Healthcare keeps taking the data breach hits

Reading time: 4 min
Share this Share on email Share on twitter Share on linkedin Share on facebook

The hits to the healthcare industry keep on coming. While the number of overall data breaches tracked by the Identity Theft Resource Center (ITRC) hit a record in 2016, with 1,093, which is a 40 percent increase over the previous record in 2015 of 780 breaches – It’s healthcare that continues to grow the most.

According to the ITRC report, the healthcare segment has experienced the biggest growth in overall breaches in the past decade. In 2007, the healthcare/medical vertical accounted for about 15 percent of the  overall number of data breaches, and in 2016 that’s risen to 35%. Most every other category, except general business is down during that same period, including education, government/military, and banking/credit/financial.

How did other business sectors compare to healthcare this year? According to the ITRC the general business sector, with 494 breaches reported, topped the list of total breaches and consisted of 45.2 percent of the overall number of breaches. With 377 incidents, the healthcare/medical industry came in second with 34.5 percent of the overall total. The education, government/military and the banking/credit /financial sector all came in below 10 percent.

If the start of 2017 is any indication, it’s a good bet that healthcare will continue its breach record breaking streak. Earlier this year, in my home state of Minnesota, the nonprofit provider of health and wellness support for the community Family Service Rochester (FSR), fell victim to a ransomware attack that affected just over 17,000 people. According to a statement on FSR’s website, at the end of January, the organization learned that “a portion of its files had been encrypted by ransomware. FSR immediately notified law enforcement and initiated an investigation. The investigation identified unauthorized access through a user account from December 26, 2016 to January 25, 2017,” the statement reads.

According to the statement, the data potentially accessed may have included name, address, date of birth, Social Security number, driver’s license number, insurance identification number and medical information. Those who were affected were notified and informed about the specific type of information the attackers may have accessed about the data breach victims.

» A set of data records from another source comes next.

(** * Speech-to-video web client: progress estimation, completion deferral,
      sign-in mapping, playlist reordering and stitched auto-save

    The development embeds the React component [App] of the web client
    (its revision under [src/unnamed/part_000], and the earlier revision under
    [src/web/src/pages/App.tsx], which shares [beginProgress], [endProgress],
    the 401 branch and the completion deferral word for word) as functions on
    an explicit browser state: the component's state and refs, the table of
    registered timers, the requests issued so far and the backend playlist.

    Numbers: JavaScript numbers that carry times and ratios
    ([performance.now()], [expectedMs], [progress]) are modelled as rationals
    [Q]; the rounding of double arithmetic is not modelled, and a division is
    only used where the divisor is positive (in [Q] a division by zero gives
    zero, in JavaScript an infinity or NaN).

    Asynchrony: an [async] function is written as one function of the
    environment's answers (how the fetch settled, what the body parsed to, how
    the preload settled, at which clock value the function resumed) and of the
    timer callbacks that ran while it was suspended at each [await]. *)

From Stdlib Require Import QArith Qminmax Qround Lqa ZArith Lia Sorted.
From stdpp Require Import base list strings pretty.

Open Scope Q_scope.

(** ** Component state *)

(** An entry of the saved-clip list as the backend serves it. [ts] is the
    entry's timestamp key; the client guards against entries without one
    ([c.ts || idx], [if (!c.ts) return]), so it is optional here. *)
Record Clip := {
  ts : option Z;
  url : string;
  note : string
}.

(** [useState] cells and [useRef] cells of [App] that the modelled functions
    read or write. *)
Record App := {
  videoUrl : option string;
  jsonOut : string;
  busy : bool;
  statusMsg : string;
  progress : Q;
  progressTimer : option positive;
  pendingUrl : option string;
  startTsRef : Q;
  expectedMsRef : Q;
  clipCountRef : nat;
  clips : list Clip;
  dragIndex : option nat;
  loginRequired : bool
}.

(** ** Browser: timers and requests *)

Inductive OpKind := Speech | Stitch.

(** The closures that the component hands to [setInterval] / [setTimeout]. *)
Inductive Callback :=
| CbTick                               (* the interval body of beginProgress *)
| CbLinger                             (* the timeout body of endProgress *)
| CbFinish (k : OpKind) (u : string).  (* [finish] of a handler, closed over [url] *)

Record Timer := {
  handle : positive;
  due : Q;
  every : option Q;   (* [Some p] for an interval of period [p] *)
  callback : Callback
}.

Record Request := {
  method : string;
  path : string;
  form : list (string * string)
}.

(** Backend playlist: its entries and the last timestamp it issued. *)
Record Store := {
  entries : list Clip;
  lastTs : Z
}.

(** [API_BASE] is the build-time constant
    [import.meta.env.VITE_API_BASE || '']. *)
Record World := {
  API_BASE : string;
  app : App;
  timers : list Timer;
  nextHandle : positive;
  sent : list Request;
  store : Store
}.

Definition updApp (f : App -> App) (w : World) : World :=
  {| API_BASE := API_BASE w; app := f (app w); timers := timers w;
     nextHandle := nextHandle w; sent := sent w; store := store w |}.

Definition seq (f g : World -> World) : World -> World := fun w => g (f w).
Notation "f >>> g" := (seq f g) (at level 61, left associativity).

(** *** Setters *)

Definition setVideoUrl (v : option string) : World -> World :=
  updApp (fun a =>
    {| videoUrl := v; jsonOut := jsonOut a; busy := busy a;
       statusMsg := statusMsg a; progress := progress a;
       progressTimer := progressTimer a; pendingUrl := pendingUrl a;
       startTsRef := startTsRef a; expectedMsRef := expectedMsRef a;
       clipCountRef := clipCountRef a; clips := clips a;
       dragIndex := dragIndex a; loginRequired := loginRequired a |}).

Definition setJsonOut (v : string) : World -> World :=
  updApp (fun a =>
    {| videoUrl := videoUrl a; jsonOut := v; busy := busy a;
       statusMsg := statusMsg a; progress := progress a;
       progressTimer := progressTimer a; pendingUrl := pendingUrl a;
       startTsRef := startTsRef a; expectedMsRef := expectedMsRef a;
       clipCountRef := clipCountRef a; clips := clips a;
       dragIndex := dragIndex a; loginRequired := loginRequired a |}).

Definition setBusy (v : bool) : World -> World :=
  updApp (fun a =>
    {| videoUrl := videoUrl a; jsonOut := jsonOut a; busy := v;
       statusMsg := statusMsg a; progress := progress a;
       progressTimer := progressTimer a; pendingUrl := pendingUrl a;
       startTsRef := startTsRef a; expectedMsRef := expectedMsRef a;
       clipCountRef := clipCountRef a; clips := clips a;
       dragIndex := dragIndex a; loginRequired := loginRequired a |}).

Definition setStatusMsg (v : string) : World -> World :=
  updApp (fun a =>
    {| videoUrl := videoUrl a; jsonOut := jsonOut a; busy := busy a;
       statusMsg := v; progress := progress a;
       progressTimer := progressTimer a; pendingUrl := pendingUrl a;
       startTsRef := startTsRef a; expectedMsRef := expectedMsRef a;
       clipCountRef := clipCountRef a; clips := clips a;
       dragIndex := dragIndex a; loginRequired := loginRequired a |}).

Definition setProgress (v : Q) : World -> World :=
  updApp (fun a =>
    {| videoUrl := videoUrl a; jsonOut := jsonOut a; busy := busy a;
       statusMsg := statusMsg a; progress := v;
       progressTimer := progressTimer a; pendingUrl := pendingUrl a;
       startTsRef := startTsRef a; expectedMsRef := expectedMsRef a;
       clipCountRef := clipCountRef a; clips := clips a;
       dragIndex := dragIndex a; loginRequired := loginRequired a |}).

Definition setProgressTimer (v : option positive) : World -> World :=
  updApp (fun a =>
    {| videoUrl := videoUrl a; jsonOut := jsonOut a; busy := busy a;
       statusMsg := statusMsg a; progress := progress a;
       progressTimer := v; pendingUrl := pendingUrl a;
       startTsRef := startTsRef a; expectedMsRef := expectedMsRef a;
       clipCountRef := clipCountRef a; clips := clips a;
       dragIndex := dragIndex a; loginRequired := loginRequired a |}).

Definition setPendingUrl (v : option string) : World -> World :=
  updApp (fun a =>
    {| videoUrl := videoUrl a; jsonOut := jsonOut a; busy := busy a;
       statusMsg := statusMsg a; progress := progress a;
       progressTimer := progressTimer a; pendingUrl := v;
       startTsRef := startTsRef a; expectedMsRef := expectedMsRef a;
       clipCountRef := clipCountRef a; clips := clips a;
       dragIndex := dragIndex a; loginRequired := loginRequired a |}).

Definition setStartTs (v : Q) : World -> World :=
  updApp (fun a =>
    {| videoUrl := videoUrl a; jsonOut := jsonOut a; busy := busy a;
       statusMsg := statusMsg a; progress := progress a;
       progressTimer := progressTimer a; pendingUrl := pendingUrl a;
       startTsRef := v; expectedMsRef := expectedMsRef a;
       clipCountRef := clipCountRef a; clips := clips a;
       dragIndex := dragIndex a; loginRequired := loginRequired a |}).

Definition setExpectedMs (v : Q) : World -> World :=
  updApp (fun a =>
    {| videoUrl := videoUrl a; jsonOut := jsonOut a; busy := busy a;
       statusMsg := statusMsg a; progress := progress a;
       progressTimer := progressTimer a; pendingUrl := pendingUrl a;
       startTsRef := startTsRef a; expectedMsRef := v;
       clipCountRef := clipCountRef a; clips := clips a;
       dragIndex := dragIndex a; loginRequired := loginRequired a |}).

(** [setClips]; the effect [useEffect(() => { clipCountRef.current =
    clips.length }, [clips])] runs with the render that follows. *)
Definition setClips (v : list Clip) : World -> World :=
  updApp (fun a =>
    {| videoUrl := videoUrl a; jsonOut := jsonOut a; busy := busy a;
       statusMsg := statusMsg a; progress := progress a;
       progressTimer := progressTimer a; pendingUrl := pendingUrl a;
       startTsRef := startTsRef a; expectedMsRef := expectedMsRef a;
       clipCountRef := length v; clips := v;
       dragIndex := dragIndex a; loginRequired := loginRequired a |}).

Definition setDragIndex (v : option nat) : World -> World :=
  updApp (fun a =>
    {| videoUrl := videoUrl a; jsonOut := jsonOut a; busy := busy a;
       statusMsg := statusMsg a; progress := progress a;
       progressTimer := progressTimer a; pendingUrl := pendingUrl a;
       startTsRef := startTsRef a; expectedMsRef := expectedMsRef a;
       clipCountRef := clipCountRef a; clips := clips a;
       dragIndex := v; loginRequired := loginRequired a |}).

Definition setLoginRequired (v : bool) : World -> World :=
  updApp (fun a =>
    {| videoUrl := videoUrl a; jsonOut := jsonOut a; busy := busy a;
       statusMsg := statusMsg a; progress := progress a;
       progressTimer := progressTimer a; pendingUrl := pendingUrl a;
       startTsRef := startTsRef a; expectedMsRef := expectedMsRef a;
       clipCountRef := clipCountRef a; clips := clips a;
       dragIndex := dragIndex a; loginRequired := v |}).
Lemma trainer_script_inv (w w' : world) (g : trainer_globals) :
  Trainer.script w = (inr g, w') ->
  exists text table X y report, trainer_run w g w' text table X y report.
Proof.
  intros H. change (returns Trainer.script w g w') in H.
  unfold Trainer.script in H.
  apply returns_bind in H. destruct H as (df0 & w1 & Hread & H).
  unfold returns, read_csv in Hread. fold data_file in Hread.
  destruct (files w !! data_file) as [text |] eqn:Hfile; [| discriminate].
  assert (Hparse : parse_csv text = inr df0) by congruence.
  assert (w1 = w) by congruence. subst w1. clear Hread.
  apply returns_bind in H. destruct H as (dd & w1 & Hd & H).
  apply returns_lift_result in Hd. destruct Hd as [Hd ->].
  cbv zeta in H.
  apply returns_bind in H. destruct H as (X & w1 & HX & H).
  apply returns_lift_result in HX. destruct HX as [HX ->].
  apply returns_bind in H. destruct H as (y & w1 & Hy & H).
  apply returns_lift_result in Hy. destruct Hy as [Hy ->].
  apply returns_bind in H. destruct H as ([[[Xtr Xte] ytr] yte] & w1 & Hs & H).
  apply returns_lift_result in Hs. destruct Hs as [Hs ->].
  apply returns_bind in H. destruct H as (c & w1 & Hfit & H).
  apply returns_lift_result in Hfit. destruct Hfit as [Hfit ->].
  apply returns_bind in H. destruct H as (yp & w1 & Hpred & H).
  apply returns_lift_result in Hpred. destruct Hpred as [Hpred ->].
  apply returns_bind in H. destruct H as (acc & w1 & Hacc & H).
  apply returns_lift_result in Hacc. destruct Hacc as [Hacc ->].
  apply returns_bind in H. destruct H as ([] & w1 & Hp1 & H).
  unfold returns, print in Hp1. injection Hp1 as <-.
  apply returns_bind in H. destruct H as ([] & w2 & Hp2 & H).
  unfold returns, print in Hp2. injection Hp2 as <-.
  apply returns_bind in H. destruct H as (rep & w3 & Hrep & H).
  apply returns_lift_result in Hrep. destruct Hrep as [Hrep ->].
  apply returns_bind in H. destruct H as ([] & w4 & Hp3 & H).
  unfold returns, print in Hp3. injection Hp3 as <-.
  apply returns_bind in H. destruct H as (paths & w5 & Hdump & H).
  unfold returns, joblib_dump, bind, write_file in Hdump.
  cbn [write_faults] in Hdump. fold model_file in Hdump.
  destruct (write_faults w !! model_file) as [[msg kept] |] eqn:Hfault;
    [discriminate |].
  unfold ret in Hdump. injection Hdump as <- <-.
  unfold returns, ret in H. injection H as <- <-.
  exists text, df0, X, y, rep. split; simpl; try assumption.
  - split; reflexivity.
  - unfold with_files. simpl. rewrite <- !app_assoc. reflexivity.
Qed.

End TrainerRuns.

(** ** 10.13 The partitions of the split *)

Lemma getitem_list_index (df X : DataFrame) (names : list string) :
  getitem_list df names = inr X -> df_index X = df_index df.
Proof.
  unfold getitem_list. destruct (List.filter _ names); [| discriminate].
  intros [= <-]. reflexivity.
Qed.

Lemma getitem_index (df : DataFrame) (y : Series) (name : string) :
  getitem df name = inr y -> s_index y = df_index df.
Proof.
  unfold getitem. destruct (lookup_column name (df_columns df)); [| discriminate].
  intros [= <-]. reflexivity.
Qed.
(** C9: flattening is not injective, [{a: {b: 1}}] and [{a_b: 1}] flatten
    to the same mapping; of the leaves that reach the same flattened name
    (other than [__proto__]) the one visited last supplies the value; and
    two inputs with the same flattening, no leaf of which is named
    [__proto__], get the same statements, the same bound parameters and
    the same operations. *)
Theorem flatten_not_injective (t : jsstring) (o1 o2 other : object) :
  ([(str "a", VObj [(str "b", VNum 1)])] <> [(str "a_b", VNum 1)]
   /\ flatten [(str "a", VObj [(str "b", VNum 1)])] = flatten [(str "a_b", VNum 1)])
  /\ flatten [(str "a_b", VNum 1); (str "a", VObj [(str "b", VNum 2)])]
     = [(str "a_b", VNum 2)]
  /\ (forall ps1 pv ps2,
        paths o1 = ps1 ++ pv :: ps2 ->
        name_under None (fst pv) <> proto_name ->
        ~ In (name_under None (fst pv)) (map fst (named None ps2)) ->
        get_prop (name_under None (fst pv)) (flatten o1) = Some (snd pv))
  /\ (proto_free o1 -> proto_free o2 -> proto_free other ->
      flatten o1 = flatten o2 ->
      buildInsertQuery t o1 = buildInsertQuery t o2
      /\ buildSelectQuery t o1 = buildSelectQuery t o2
      /\ buildUpdateQuery t o1 other = buildUpdateQuery t o2 other
      /\ buildUpdateQuery t other o1 = buildUpdateQuery t other o2
      /\ update_values o1 other = update_values o2 other
      /\ update_values other o1 = update_values other o2
      /\ insert t o1 = insert t o2
      /\ find t o1 = find t o2
      /\ findOne t o1 = findOne t o2
      /\ update t o1 other = update t o2 other
      /\ update t other o1 = update t other o2).
Proof.
  split; [split; [discriminate | reflexivity] | split; [reflexivity | split]].
  - intros ps1 pv ps2 E _ Hlast. rewrite flatten_paths, E. unfold fromEntries.
    rewrite named_app. cbn [named map].
    exact (@get_prop_fold_put (named None ps1) (named None ps2)
             (name_under None (fst pv), snd pv) [] Hlast).
  - intros _ _ _ H.
    assert (Hp : forall j kv, buildParamString o1 j kv = buildParamString o2 j kv)
      by (intros; unfold buildParamString; now rewrite H).
    assert (Hs : buildSelectQuery t o1 = buildSelectQuery t o2)
      by (unfold buildSelectQuery; now rewrite Hp).
    assert (Hi : buildInsertQuery t o1 = buildInsertQuery t o2)
      by (unfold buildInsertQuery; now rewrite H).
    assert (Hu1 : buildUpdateQuery t o1 other = buildUpdateQuery t o2 other)
      by (unfold buildUpdateQuery; now rewrite H).
    assert (Hu2 : buildUpdateQuery t other o1 = buildUpdateQuery t other o2)
      by (unfold buildUpdateQuery; now rewrite H).
    assert (Hv1 : update_values o1 other = update_values o2 other)
      by (unfold update_values; now rewrite H).
    assert (Hv2 : update_values other o1 = update_values other o2)
      by (unfold update_values; now rewrite H).
    repeat split; try assumption.
    + unfold insert. now rewrite Hi, H.
    + unfold find. now rewrite Hs, H.
    + unfold findOne. now rewrite Hs, H.
    + unfold update. now rewrite Hu1, Hv1.
    + unfold update. now rewrite Hu2, Hv2.
Qed.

In another incident, Emory Healthcare announced that its Orthopaedics & Spine Center and Brain Health Center (EHC), based in Georgia, USA announced that a data breach at a third-party database provider. According to their breach disclosure, “This database contained limited information used in updating appointment information including patients’ names, dates of birth, contact information, internal medical record numbers, and basic appointment information such as dates of service, physician names and whether patients required imaging (but not the type of imaging).”

Fortunately, the database did not contain patients’ Social Security numbers, financial information, diagnosis or other electronic medical record information, Emory Healthcare said.

On January 3, 2017, Emory Healthcare learned that there was unauthorized access to the database “after someone deleted the database and demanded that EHC pay to have it restored. We learned that there was another unauthorized access by an independent security research center that searches out vulnerabilities in applications and traditionally notifies the company so that it can be remedied,” their disclosure reads.

I expect many more similar breaches in healthcare this year According to the U.S. Department of Health and Human Services Office for Civil Rights Breach Portal there have been 48 healthcare data breaches disclosed so far this year, and we’re not even a quarter of the way through 2017 yet.